_Task objective_
Lines containing the word "with" are the ones to copy from the records below.

"""

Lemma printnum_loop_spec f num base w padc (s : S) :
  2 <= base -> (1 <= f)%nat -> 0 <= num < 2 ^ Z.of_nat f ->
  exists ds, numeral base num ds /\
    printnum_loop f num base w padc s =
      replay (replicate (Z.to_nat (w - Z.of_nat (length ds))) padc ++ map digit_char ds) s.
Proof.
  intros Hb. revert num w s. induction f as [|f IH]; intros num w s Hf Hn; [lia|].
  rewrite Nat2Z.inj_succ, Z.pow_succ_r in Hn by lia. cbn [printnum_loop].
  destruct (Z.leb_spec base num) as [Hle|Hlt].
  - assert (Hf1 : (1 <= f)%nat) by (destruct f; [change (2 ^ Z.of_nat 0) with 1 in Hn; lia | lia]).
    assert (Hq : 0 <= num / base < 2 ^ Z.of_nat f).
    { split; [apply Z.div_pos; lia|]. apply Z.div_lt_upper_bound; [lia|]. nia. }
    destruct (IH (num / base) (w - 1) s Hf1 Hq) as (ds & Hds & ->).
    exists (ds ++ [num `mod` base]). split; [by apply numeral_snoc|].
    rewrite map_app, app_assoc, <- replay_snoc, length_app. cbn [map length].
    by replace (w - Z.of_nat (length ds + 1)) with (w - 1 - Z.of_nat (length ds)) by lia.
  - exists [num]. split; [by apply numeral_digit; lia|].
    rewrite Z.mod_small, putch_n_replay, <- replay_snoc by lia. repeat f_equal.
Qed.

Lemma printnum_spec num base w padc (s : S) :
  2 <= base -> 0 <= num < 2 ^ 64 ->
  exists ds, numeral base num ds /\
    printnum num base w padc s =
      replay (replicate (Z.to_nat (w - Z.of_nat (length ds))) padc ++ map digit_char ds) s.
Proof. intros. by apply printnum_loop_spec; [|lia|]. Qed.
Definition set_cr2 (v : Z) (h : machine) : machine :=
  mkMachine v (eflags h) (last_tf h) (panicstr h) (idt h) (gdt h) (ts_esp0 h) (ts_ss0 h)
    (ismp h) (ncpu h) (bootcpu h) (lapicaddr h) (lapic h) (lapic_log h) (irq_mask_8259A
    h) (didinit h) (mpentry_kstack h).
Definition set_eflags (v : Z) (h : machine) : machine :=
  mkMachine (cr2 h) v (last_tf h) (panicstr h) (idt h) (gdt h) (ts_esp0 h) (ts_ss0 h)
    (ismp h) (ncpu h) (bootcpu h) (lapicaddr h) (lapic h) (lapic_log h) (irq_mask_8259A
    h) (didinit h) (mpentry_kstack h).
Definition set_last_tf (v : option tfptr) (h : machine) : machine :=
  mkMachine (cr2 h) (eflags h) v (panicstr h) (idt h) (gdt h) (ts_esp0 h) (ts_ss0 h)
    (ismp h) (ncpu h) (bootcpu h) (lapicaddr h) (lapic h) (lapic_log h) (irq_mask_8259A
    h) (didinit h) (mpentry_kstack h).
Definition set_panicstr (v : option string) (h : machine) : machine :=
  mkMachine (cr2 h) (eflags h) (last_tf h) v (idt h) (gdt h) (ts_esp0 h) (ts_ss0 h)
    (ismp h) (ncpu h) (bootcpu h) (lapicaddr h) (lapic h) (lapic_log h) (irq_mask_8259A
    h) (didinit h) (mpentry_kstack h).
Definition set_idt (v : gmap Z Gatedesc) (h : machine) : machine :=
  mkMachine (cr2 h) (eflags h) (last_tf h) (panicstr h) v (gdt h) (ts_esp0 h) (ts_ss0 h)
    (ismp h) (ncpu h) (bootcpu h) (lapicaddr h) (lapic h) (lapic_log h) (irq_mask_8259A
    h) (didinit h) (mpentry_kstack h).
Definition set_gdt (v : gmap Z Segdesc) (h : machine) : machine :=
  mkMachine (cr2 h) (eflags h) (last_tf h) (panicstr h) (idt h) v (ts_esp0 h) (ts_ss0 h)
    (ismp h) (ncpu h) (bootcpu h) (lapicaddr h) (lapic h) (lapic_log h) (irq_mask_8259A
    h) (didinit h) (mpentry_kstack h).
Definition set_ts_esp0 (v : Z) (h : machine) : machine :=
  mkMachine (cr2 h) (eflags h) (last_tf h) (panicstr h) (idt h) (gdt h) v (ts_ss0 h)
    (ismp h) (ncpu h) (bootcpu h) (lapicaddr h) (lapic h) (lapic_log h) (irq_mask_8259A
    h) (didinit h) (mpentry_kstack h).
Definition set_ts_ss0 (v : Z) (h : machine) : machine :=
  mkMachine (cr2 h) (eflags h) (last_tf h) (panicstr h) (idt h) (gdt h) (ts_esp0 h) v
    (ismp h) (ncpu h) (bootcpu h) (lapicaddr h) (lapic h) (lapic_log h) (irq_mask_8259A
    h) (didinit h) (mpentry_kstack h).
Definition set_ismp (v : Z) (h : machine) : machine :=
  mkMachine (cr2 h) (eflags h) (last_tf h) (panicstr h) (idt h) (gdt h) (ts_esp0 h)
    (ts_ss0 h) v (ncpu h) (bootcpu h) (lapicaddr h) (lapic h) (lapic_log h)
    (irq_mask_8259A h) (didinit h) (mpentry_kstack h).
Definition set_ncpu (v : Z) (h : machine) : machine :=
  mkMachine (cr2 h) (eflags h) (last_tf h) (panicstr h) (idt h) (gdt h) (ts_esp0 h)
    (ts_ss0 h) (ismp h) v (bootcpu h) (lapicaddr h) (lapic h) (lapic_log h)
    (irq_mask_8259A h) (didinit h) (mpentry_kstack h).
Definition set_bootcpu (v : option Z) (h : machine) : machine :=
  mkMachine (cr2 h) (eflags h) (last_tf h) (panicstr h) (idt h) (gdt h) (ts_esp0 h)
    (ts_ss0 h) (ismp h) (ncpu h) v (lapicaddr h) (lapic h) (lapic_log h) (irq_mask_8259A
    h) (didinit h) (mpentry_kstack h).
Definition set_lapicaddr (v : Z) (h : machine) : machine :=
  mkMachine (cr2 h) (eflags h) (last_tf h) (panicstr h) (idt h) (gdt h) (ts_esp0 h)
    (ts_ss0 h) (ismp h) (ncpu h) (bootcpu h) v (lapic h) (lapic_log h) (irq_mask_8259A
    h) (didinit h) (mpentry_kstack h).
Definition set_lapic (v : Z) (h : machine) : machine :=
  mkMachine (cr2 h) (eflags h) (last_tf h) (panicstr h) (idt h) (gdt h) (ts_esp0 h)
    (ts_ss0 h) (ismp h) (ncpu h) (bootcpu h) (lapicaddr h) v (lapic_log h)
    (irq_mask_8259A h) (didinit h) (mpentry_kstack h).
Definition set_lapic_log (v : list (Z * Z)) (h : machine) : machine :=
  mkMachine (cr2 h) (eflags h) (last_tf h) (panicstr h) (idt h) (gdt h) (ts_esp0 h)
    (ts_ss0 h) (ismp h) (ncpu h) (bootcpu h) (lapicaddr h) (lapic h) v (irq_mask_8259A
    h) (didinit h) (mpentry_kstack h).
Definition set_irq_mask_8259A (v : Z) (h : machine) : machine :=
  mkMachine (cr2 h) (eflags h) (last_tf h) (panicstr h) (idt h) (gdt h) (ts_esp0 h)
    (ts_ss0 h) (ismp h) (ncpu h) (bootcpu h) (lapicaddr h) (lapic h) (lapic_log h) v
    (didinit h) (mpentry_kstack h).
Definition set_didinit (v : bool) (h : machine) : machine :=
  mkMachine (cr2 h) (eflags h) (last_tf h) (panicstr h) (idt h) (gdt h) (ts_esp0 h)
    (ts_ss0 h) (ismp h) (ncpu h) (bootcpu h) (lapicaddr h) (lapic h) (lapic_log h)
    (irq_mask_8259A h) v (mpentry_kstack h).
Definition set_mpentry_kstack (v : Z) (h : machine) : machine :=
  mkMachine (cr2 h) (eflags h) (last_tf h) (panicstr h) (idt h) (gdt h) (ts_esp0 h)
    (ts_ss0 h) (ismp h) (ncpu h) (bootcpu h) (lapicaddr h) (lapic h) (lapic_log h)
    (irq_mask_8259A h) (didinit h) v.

"""

_Exercise response_
  - assert (Hf1 : (1 <= f)%nat) by (destruct f; [change (2 ^ Z.of_nat 0) with 1 in Hn; lia | lia]).
    by replace (w - Z.of_nat (length ds + 1)) with (w - 1 - Z.of_nat (length ds)) by lia.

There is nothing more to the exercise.